Deep Learning Acceleration Stack (DLAS)

Updated 1 February 2026

Deep Learning Acceleration Stack (DLAS) is a comprehensive framework offering full-stack, tunable workflows for hardware-accelerated DNN inference and training.
It leverages ML-guided design-space exploration and predictive models like GCN-based regressors to accurately optimize power, performance, and area metrics.
DLAS supports diverse hardware platforms—from ASICs and GPUs to multi-node distributed systems—delivering significant speedup and energy-efficiency improvements.

The Deep Learning Acceleration Stack (DLAS) is an integrative framework implementing full-stack, performance-portable, and highly tunable workflows for hardware-accelerated deep neural network (DNN) and ML inference and training.
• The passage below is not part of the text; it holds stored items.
Lemma resize_file_spec s cs n :
  vol_ok (s_vol s) -> chain s cs -> 0 <= n ->
  exists s' rc, resize_file (zlen cs) n s = Ok rc s' /\
    nframe (s_node s) (s_node s') /\ resized (s_vol s) cs n s' rc.
Proof.
  intros Hv Hch Hn. pose proof Hch as [[Hval Hus Hnd _ _ _] _].
  assert (Hcs : forall c, c ∈ cs -> valid_cluster (v_sb (s_vol s)) c /\ (c ∈ cs \/ used (s_vol s) c = false)).
  { rewrite Forall_forall in Hval. auto. }
  unfold resize_file. destruct (Z.ltb_spec (zlen cs) n); [| destruct (Z.ltb_spec n (zlen cs))].
  - destruct (grow_file_spec s cs (n - zlen cs) Hv Hch ltac:(lia)) as (s' & rc & E & N & G).
    exists s', rc. split_and!; [done | done |].
    assert (Hall : forall more c, Forall (free_cluster_of (s_vol s)) more -> c ∈ cs ++ [] ++ more ->
              valid_cluster (v_sb (s_vol s)) c /\ (c ∈ cs \/ used (s_vol s) c = false)).
    { intros more c Hm. rewrite Forall_forall in Hm. cbn [app]. rewrite elem_of_app.
      intros [Hc | Hc]; [auto |]. destruct (Hm _ Hc). auto. }
    destruct G as [more _ Hlen Hm M Hc | more Hf Hm M Hc].
    + apply (resized_ok _ _ _ _ (cs ++ more)).
      * rewrite zlen_app. lia.
      * right. by apply prefix_app_r.
      * exact Hc.
      * eapply reshaped_of_moved; [exact M | done | by intros; eapply Hall | | set_solver | set_solver].
        intros c. rewrite elem_of_app. rewrite Forall_forall in Hm. intros [?|?]; auto.
    + apply resized_nospace; [lia | done |].
      eapply reshaped_of_moved; [exact M | done | by intros; eapply Hall | auto | set_solver | set_solver].
  - set (kept := take (Z.to_nat n) cs). set (gone := drop (Z.to_nat n) cs).
    assert (Ecs : kept ++ gone = cs) by apply take_drop.
    assert (Hk : zlen kept = n) by (unfold zlen, kept in *; rewrite length_take; lia).
    assert (Hgl : zlen gone = zlen cs - n) by (rewrite <- Ecs, zlen_app; lia).
    destruct (shrink_file_spec s kept gone Hv) as (v' & E & M & Hc).
    + rewrite Ecs. apply Hch.
    + apply zlen_nonempty. lia.
    + rewrite Ecs in M. rewrite Hk, Hgl in E. replace (n + (zlen cs - n)) with (zlen cs) in E by lia.
      eexists _, 0. split_and!; [exact E | apply nframe_cropped |].
      assert (Hnd' : NoDup (kept ++ gone)) by (by rewrite Ecs).
      apply NoDup_app in Hnd' as (_ & Hd & _).
      assert (Hsplit : forall c, c ∈ cs <-> c ∈ kept \/ c ∈ gone) by (intros; by rewrite <- Ecs, elem_of_app).
      apply (resized_ok _ _ _ _ kept); [done | left; exists gone; done | exact Hc |].
      eapply reshaped_of_moved; [exact M | done | done | | |]; intros c; specialize (Hsplit c);
        specialize (Hd c); set_unfold; tauto.
  - exists s, 0. split_and!; [done | done |]. apply (resized_ok _ _ _ _ cs); [lia | auto | done |].
    eapply reshaped_of_moved; [by apply (moved_refl _ cs) | done | done | auto | set_solver | set_solver].
Qed.
End Resize.

(** ** Truncation *)

Section TruncateSpec.
Context `{Platform}.

(** A node that describes a file of the clusters [cs]. *)
Record file_ok (s : nstate) (cs : list Z) : Prop := {
  fo_vol : vol_ok (s_vol s);
  fo_chain : chain s cs;
  fo_size : zlen cs = DIV_ROUND_UP (n_size (s_node s)) (CLUSTER_SIZE (v_sb (s_vol s)));
  fo_valid : 0 <= n_valid_size (s_node s) <= n_size (s_node s)
}.

(** The clusters of other files, the bitmap and the other structures outside
    of the FAT: what an operation on the file [cs] leaves alone. *)
Definition others_kept (v v' : vol) (cs cs' : list Z) : Prop :=
  (forall a, cluster_off (v_sb v) 2 <= a -> outside (v_sb v) cs' a -> v_medium v' a = v_medium v a) /\
  (forall c, valid_cluster (v_sb v) c -> used v c = true -> c ∉ cs ->
     fat_next (v_sb v) (v_medium v') c = fat_next (v_sb v) (v_medium v) c) /\
  (forall c, valid_cluster (v_sb v) c ->
     used v' c = bool_decide (c ∈ cs') || (used v c && bool_decide (c ∉ cs))).

(** The file [cs] of [s] has become the file [cs'] of [s'], of [size] bytes. *)
Record truncated (s s' : nstate) (cs cs' : list Z) (size : Z) (erase : bool) : Prop := {
  tr_file : file_ok s' cs';
  tr_size : n_size (s_node s') = size;
  tr_refs : n_parent (s_node s') = n_parent (s_node s) /\
            n_references (s_node s') = n_references (s_node s);
  tr_valid : n_valid_size (s_node s') =
    if erase then size else Z.min (n_valid_size (s_node s)) size;
  tr_prefix : cs' `prefix_of` cs \/ cs `prefix_of` cs';
  tr_new : forall c, c ∈ cs' -> c ∈ cs \/ free_cluster_of (s_vol s) c;
  tr_data : forall p, 0 <= p < Z.min (n_valid_size (s_node s)) size ->
    file_byte (v_sb (s_vol s)) (v_medium (s_vol s')) cs' p =
    file_byte (v_sb (s_vol s)) (v_medium (s_vol s)) cs p;
  tr_zero : erase = true -> forall p, n_valid_size (s_node s) <= p < size ->
    file_byte (v_sb (s_vol s)) (v_medium (s_vol s')) cs' p = 0;
  tr_others : others_kept (s_vol s) (s_vol s') cs cs';
  tr_sb : v_sb (s_vol s') = v_sb (s_vol s)
}.

Lemma nframe_size n n' : nframe n n' ->
  n_size n' = n_size n /\ n_valid_size n' = n_valid_size n /\
  n_parent n' = n_parent n /\ n_references n' = n_references n.
Proof. by intros (? & ? & ? & ? & ? & ->). Qed.

(** The part of the medium above the FAT is not written by a resize. *)
Lemma reshaped_data v v' cs cs' a :
  geometry_ok (v_sb v) -> reshaped v v' cs cs' -> cluster_off (v_sb v) 2 <= a ->
  v_medium v' a = v_medium v a.
Proof.
  intros Hg [_ _ (t & Ht & Hin) _ _] Ha. apply Ht. intros c Hc Hac.
  destruct (Hin c Hc) as [Hval _]. pose proof (fat_before_clusters (v_sb v) Hg c 2 Hval ltac:(lia)). lia.
Qed.

Lemma reshaped_others v v' cs cs' :
  geometry_ok (v_sb v) -> reshaped v v' cs cs' -> others_kept v v' cs cs'.
Proof.
  intros Hg Hr. split_and!.
  - intros a Ha _. by eapply reshaped_data.
  - intros c Hc Hu Hcs. destruct Hr as [_ _ (t & Ht & Hin) _ _].
    apply (fat_next_frame _ _ _ t); [done |]. intros Hct. destruct (Hin c Hct) as [_ [? | ?]]; congruence.
  - apply Hr.
Qed.

Lemma cluster_above sb c : geometry_ok sb -> valid_cluster sb c -> cluster_off sb 2 <= cluster_off sb c.
Proof.
  intros Hg Hc. unfold valid_cluster in Hc. destruct (Z.eq_dec c 2) as [-> |]; [lia |].
  pose proof (clusters_disjoint sb Hg 2 c ltac:(lia)). pose proof (CS_pos sb Hg). lia.
Qed.

Lemma reshaped_file_byte v v' cs cs' p :
  geometry_ok (v_sb v) -> reshaped v v' cs cs' -> Forall (valid_cluster (v_sb v)) cs' ->
  0 <= p < zlen cs' * CLUSTER_SIZE (v_sb v) ->
  file_byte (v_sb v) (v_medium v') cs' p = file_byte (v_sb v) (v_medium v) cs' p.
Proof.
  intros Hg Hr Hval Hp. unfold file_byte. eapply reshaped_data; [exact Hg | exact Hr |].
  destruct (file_addr_in _ Hg cs' p Hp) as [Hin Ha].
  rewrite Forall_forall in Hval. pose proof (cluster_above _ _ Hg (Hval _ Hin)). lia.
Qed.

Lemma file_byte_prefix sb m cs cs' p :
  geometry_ok sb -> cs' `prefix_of` cs \/ cs `prefix_of` cs' ->
  0 <= p < zlen cs * CLUSTER_SIZE sb -> p < zlen cs' * CLUSTER_SIZE sb ->
  file_byte sb m cs' p = file_byte sb m cs p.
Proof.
  intros Hg Hpre Hp Hp'. pose proof (CS_pos sb Hg) as Hcs. unfold file_byte, file_addr. do 3 f_equal.
  assert (Hq : 0 <= p / CLUSTER_SIZE sb) by (apply Z.div_pos; lia).
  assert (p / CLUSTER_SIZE sb < zlen cs) by (apply Z.div_lt_upper_bound; lia).
  assert (p / CLUSTER_SIZE sb < zlen cs') by (apply Z.div_lt_upper_bound; lia).
  destruct Hpre as [[k ->] | [k ->]]; by rewrite znth_app_l by lia.
Qed.

(** The end of [exfat_truncate]. *)
Definition truncate_finish (size : Z) : M nstate Z :=
  exfat_update_mtime;;
  set_node (fun n => set_n_is_dirty true (set_n_size size n));;
  ret 0.

(** What the end does: the size and the time change, the volume does not. *)
Definition finished (size : Z) (s : nstate) : nstate :=
  mk_nstate (set_v_os (set_os_ticks (S (os_ticks (s_os s))) (s_os s)) (s_vol s))
    (set_n_is_dirty true (set_n_size size
      (set_n_is_dirty true (set_n_mtime (os_clock (s_os s) (os_ticks (s_os s))) (s_node s))))).

Lemma truncate_finish_spec size s : truncate_finish size s = Ok 0 (finished size s).
Proof. done. Qed.

Lemma finished_file size s cs :
  vol_ok (s_vol s) -> chain s cs ->
  zlen cs = DIV_ROUND_UP size (CLUSTER_SIZE (v_sb (s_vol s))) ->
  0 <= n_valid_size (s_node s) <= size -> file_ok (finished size s) cs.
Proof.
  intros [] [[] ?] Hl Hs. split; [by split | split; [by split | done] | done | done].
Qed.

(** A size that the 32-bit cluster counts of the code can express. *)
Definition size_fits (sb : super_block) (size : Z) : Prop :=
  0 <= size < 2 ^ 32 * CLUSTER_SIZE sb - CLUSTER_SIZE sb.

(** The middle of [exfat_truncate]. *)
Definition truncate_erase (erase : bool) (size : Z) : M nstate Z :=
  if erase then
    let! s := get_state in
    and_then (erase_range (n_valid_size (s_node s)) size)
      (set_node (set_n_valid_size size);; ret 0)
  else
    set_node (fun n => set_n_valid_size (Z.min (n_valid_size n) size) n);; ret 0.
DLAS structures development around unified backend–frontend modeling, ML-guided design-space exploration (DSE), physical-design-driven prediction, compact code-generation, and cross-stack co-design—all supporting both ASIC-class accelerators and multi-node distributed platforms (Esmaeilzadeh et al., 2023, Gibson et al., 2023). These stacks span the spectrum from push-button accelerator generation and system-level scheduling to advanced architectural template parameterization, providing actionable guidance for hardware–software co-design and optimization.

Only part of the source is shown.